At 6:30 AM today, we encountered a surge in traffic that triggered a spike in system load. The main database reached its load limit, which caused the read replicas to fall behind. Despite our efforts to address the issue, a number of challenges ensued: - Read replicas constantly going out of sync as traffic surged. - During an attempted reboot, we experienced hitting the maximum connection limits. - Although our monitoring systems were saying everything was OK, the escalating load ultimately overloaded the primary database. Upon investigation, we identified a solution to streamline read/write operations so that the databases can stay in sync. We are taking immediate action to rectify these issues and fortify our systems against such incidents in the future. We appreciate your patience and understanding as we work to ensure the stability and reliability of our services.
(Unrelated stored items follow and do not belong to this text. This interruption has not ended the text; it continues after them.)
(** Deleting the first patent of the first person. *)
Lemma delete_patent_run s r q id qs db :
  db_ok s (set_patents ((q, id) :: qs) r :: db) →
  ∃ s', delete_patent q s = Some (tt, s') ∧ db_ok s' (set_patents qs r :: db) ∧
    d_out s' = d_out s ++ delete_patent_text id.
Proof.
  intros Hok. pose proof Hok as [Hf Hper Hpat Hbrk]. set (r0 := set_patents ((q, id) :: qs) r) in *.
  assert (∀ r1 id1, r1 ∈ set_patents qs r :: db → (q, id1) ∉ e_patents r1) as Honly.
  { pose proof (fam_nodup _ _ Hf) as Hn. rewrite members_cons in Hn.
    intros r1 id1 Hr1 Hq. apply NoDup_cons in Hn as [_ Hn]. apply NoDup_cons in Hn as [_ Hn].
    change (patents_of r0).2 with ((q + patent_node) :: ((λ q, q.1 + patent_node) <$> qs)) in Hn.
    apply NoDup_cons in Hn as [Hn _]. apply Hn. apply elem_of_app.
    apply elem_of_cons in Hr1 as [->|Hr1].
    - left. by apply (list_elem_of_fmap_2 (λ q, q.1 + patent_node) _ (q, id1)).
    - right. by apply (patent_in r1 (q, id1)). }
  assert (family (d_links s) (((patents_of r0).1, [] ++ (q + patent_node) :: ((λ q, q.1 + patent_node) <$> qs)) ::
            (employees, node_of <$> r0 :: db) :: (patents_of <$> db))) as Hf'.
  { revert Hf. apply family_perm. unfold all_lists. simpl. apply perm_swap. }
  destruct (family_del _ _ _ _ _ _ Hf') as (l & Hr & Hf2).
  assert (d_patent s !! q = Some (Some id)) as Hq.
  { apply Hpat. exists r0, id. split_all; [left|left|done]. }
  unfold delete_patent.
  assert (get_id q s = Some (id, s)) as Hid by (unfold get_id; by rewrite Hq).
  rewrite (st_bind_eq _ _ _ _ _ Hid), (st_bind_eq _ _ _ _ _ (print_run _ _)).
  pose proof (on_links_run (ListH.list_del (q + patent_node)) (set_out (d_out s ++ delete_patent_text id) s) tt l Hr) as Hrun.
  rewrite (st_bind_eq _ _ _ _ _ Hrun). unfold free_patent. simpl. rewrite Hq. simpl.
  eexists. split_all; [done| |done]. split; cbn [d_links d_person d_patent d_brk].
  - revert Hf2. apply family_perm. unfold all_lists. simpl. apply perm_swap.
  - intros p x. rewrite Hper. setoid_rewrite elem_of_cons. split.
    + intros (r1 & [->|?] & -> & ->); [by exists (set_patents qs r); auto|by exists r1; auto].
    + intros (r1 & [->|?] & -> & ->); [by exists r0; auto|by exists r1; auto].
  - intros q1 x. rewrite lookup_delete_Some, Hpat. split.
    + intros (Hne & r1 & id1 & [->|Hr1]%elem_of_cons & Hin & ->).
      * exists (set_patents qs r), id1. split_all; [left| |done].
        apply elem_of_cons in Hin as [[= -> ->]|Hin]; [done|done].
      * exists r1, id1. split_all; [by right|done|done].
    + intros (r1 & id1 & Hr1 & Hin & ->). split.
      * intros <-. by apply (Honly r1 id1).
      * apply elem_of_cons in Hr1 as [->|Hr1].
        -- exists r0, id1. split_all; [left|by right|done].
        -- exists r1, id1. split_all; [by right|done|done].
  - intros z Hz. apply Hbrk. rewrite members_cons in Hz |- *.
    change (patents_of r0).2 with ((q + patent_node) :: ((λ q, q.1 + patent_node) <$> qs)).
    change (node_of r0) with (node_of (set_patents qs r)).
    change (patents_of r0).1 with (patents_of (set_patents qs r)).1.
    change (patents_of (set_patents qs r)).2 with ((λ q, q.1 + patent_node) <$> qs) in Hz.
    rewrite !elem_of_cons in Hz |- *. simpl. rewrite elem_of_cons. tauto.
Qed.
postmortem Dec 18, 2023, 09:37 PM UTC

At 6:30 AM today, we encountered a surge in traffic that triggered a spike in system load. The main database reached its load limit, which caused the read replicas to fall behind. Despite our efforts to address the issue, a number of challenges ensued: * Read replicas constantly going out of sync as traffic surged. * During an attempted reboot, we experienced hitting the maximum connection limits. * Although our monitoring systems were saying everything was OK, the escalating load ultimately overloaded the primary database. Upon investigation, we identified a solution to streamline read/write operations so that the databases can stay in sync. We are taking immediate action to rectify these issues and fortify our systems against such incidents in the future. We appreciate your patience and understanding as we work to ensure the stability and reliability of our services.